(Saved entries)
________

(* ===== verification/UpdateCascade.v ===== *)
(** * The cascade of a fleet update

    api/internal/updater/system_jobs.go, second half, with the knobs of
    proto/updates.go and proto/intorstring.go: the tiers in turn, each tier's
    canaries before its fan-out, the fan-out with so many nodes at a time and
    a failure budget, the report, and the verdict.

    The launch loop and the goroutines it starts are interleaved by [step]:
    the control state is where the launch loop stands and what each goroutine
    has done, cut at the calls of the child driver, at the grid's lock and at
    the semaphore.  What a child turns out to do is the action's argument:
    any answer of the driver, in any order. *)
From Stdlib Require Import Ascii String.
From S2P Require Import Prelude GoStrings Ledger UpdatePlan.
Open Scope string_scope.
Open Scope list_scope.
Open Scope Z_scope.

(** ** Knobs *)

Record IntOrString := mkIOS { ios_Value : Z; ios_Percent : bool }.
Definition Int (v : Z) : IntOrString := mkIOS v false.
Definition Percent (v : Z) : IntOrString := mkIOS v true.

Definition Resolve (v : IntOrString) (total : Z) : Z :=
  if negb (ios_Percent v) then ios_Value v
  else if total <=? 0 then 0
  else Z.quot (wrap64 (ios_Value v * total)) 100.

Definition ios_String (v : IntOrString) : string :=
  if ios_Percent v then pretty (ios_Value v) +:+ "%" else pretty (ios_Value v).

Definition ios_Validate (v : IntOrString) : option error :=
  if ios_Value v <? 0 then Some (errors_New (ios_String v +:+ ": must not be negative"))
  else if ios_Percent v && (100 <? ios_Value v) then Some (errors_New (ios_String v +:+ ": must not exceed 100%"))
  else None.

Definition DefaultMaxInFlight : IntOrString := Int 4.
Definition DefaultMaxFailures : IntOrString := Percent 15.
Definition UnlimitedFailures : Z := 0.

Definition ClampMaxInFlight (k tierSize : Z) : Z :=
  let k := if tierSize - 1 <? k then tierSize - 1 else k in
  if k <? 1 then 1 else k.

Definition ResolveMaxFailures (v : IntOrString) (tierSize : Z) : Z :=
  if negb (ios_Percent v) then ios_Value v
  else let n := Resolve v tierSize in if 0 <? n then n else 1.

(** The spec's fields the cascade reads. *)
Record Knobs := mkKnobs { kn_MaxInFlight : option IntOrString; kn_MaxFailures : option IntOrString; kn_CanarySoakSeconds : Z }.
Definition maxInFlight (kn : Knobs) : IntOrString := default DefaultMaxInFlight (kn_MaxInFlight kn).
Definition maxFailures (kn : Knobs) : IntOrString := default DefaultMaxFailures (kn_MaxFailures kn).

(** ** Tiers *)

Record tierGroup := mkTier { g_Tier : string; g_Targets : list plannedTarget }.

(** The scan: a target joins the last group when the tier is the same. *)
Definition group_step (out : list tierGroup) (t : plannedTarget) : list tierGroup :=
  match last out with
  | Some g => if String.eqb (g_Tier g) (t_Tier t)
              then removelast out ++ [mkTier (g_Tier g) (g_Targets g ++ [t])]
              else out ++ [mkTier (t_Tier t) [t]]
  | None => out ++ [mkTier (t_Tier t) [t]]
  end.
Definition groupByTier (targets : list plannedTarget) : list tierGroup := foldl group_step [] targets.

Definition canaries_of (g : tierGroup) : list plannedTarget := filter (λ t, t_Canary t = true) (g_Targets g).
Definition fanout_of (g : tierGroup) : list plannedTarget := filter (λ t, t_Canary t ≠ true) (g_Targets g).
Definition split (g : tierGroup) : list plannedTarget * list plannedTarget := (canaries_of g, fanout_of g).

________

■ **Directions for this task**
Would you print exactly the lines from the first line of the entries above through the line that has "From Stdlib Require Import Ascii String.", both included, and stop there?

■ **Problem solution**
(* ===== verification/UpdateCascade.v ===== *)
(** * The cascade of a fleet update

    api/internal/updater/system_jobs.go, second half, with the knobs of
    proto/updates.go and proto/intorstring.go: the tiers in turn, each tier's
    canaries before its fan-out, the fan-out with so many nodes at a time and
    a failure budget, the report, and the verdict.

    The launch loop and the goroutines it starts are interleaved by [step]:
    the control state is where the launch loop stands and what each goroutine
    has done, cut at the calls of the child driver, at the grid's lock and at
    the semaphore.  What a child turns out to do is the action's argument:
    any answer of the driver, in any order. *)
From Stdlib Require Import Ascii String.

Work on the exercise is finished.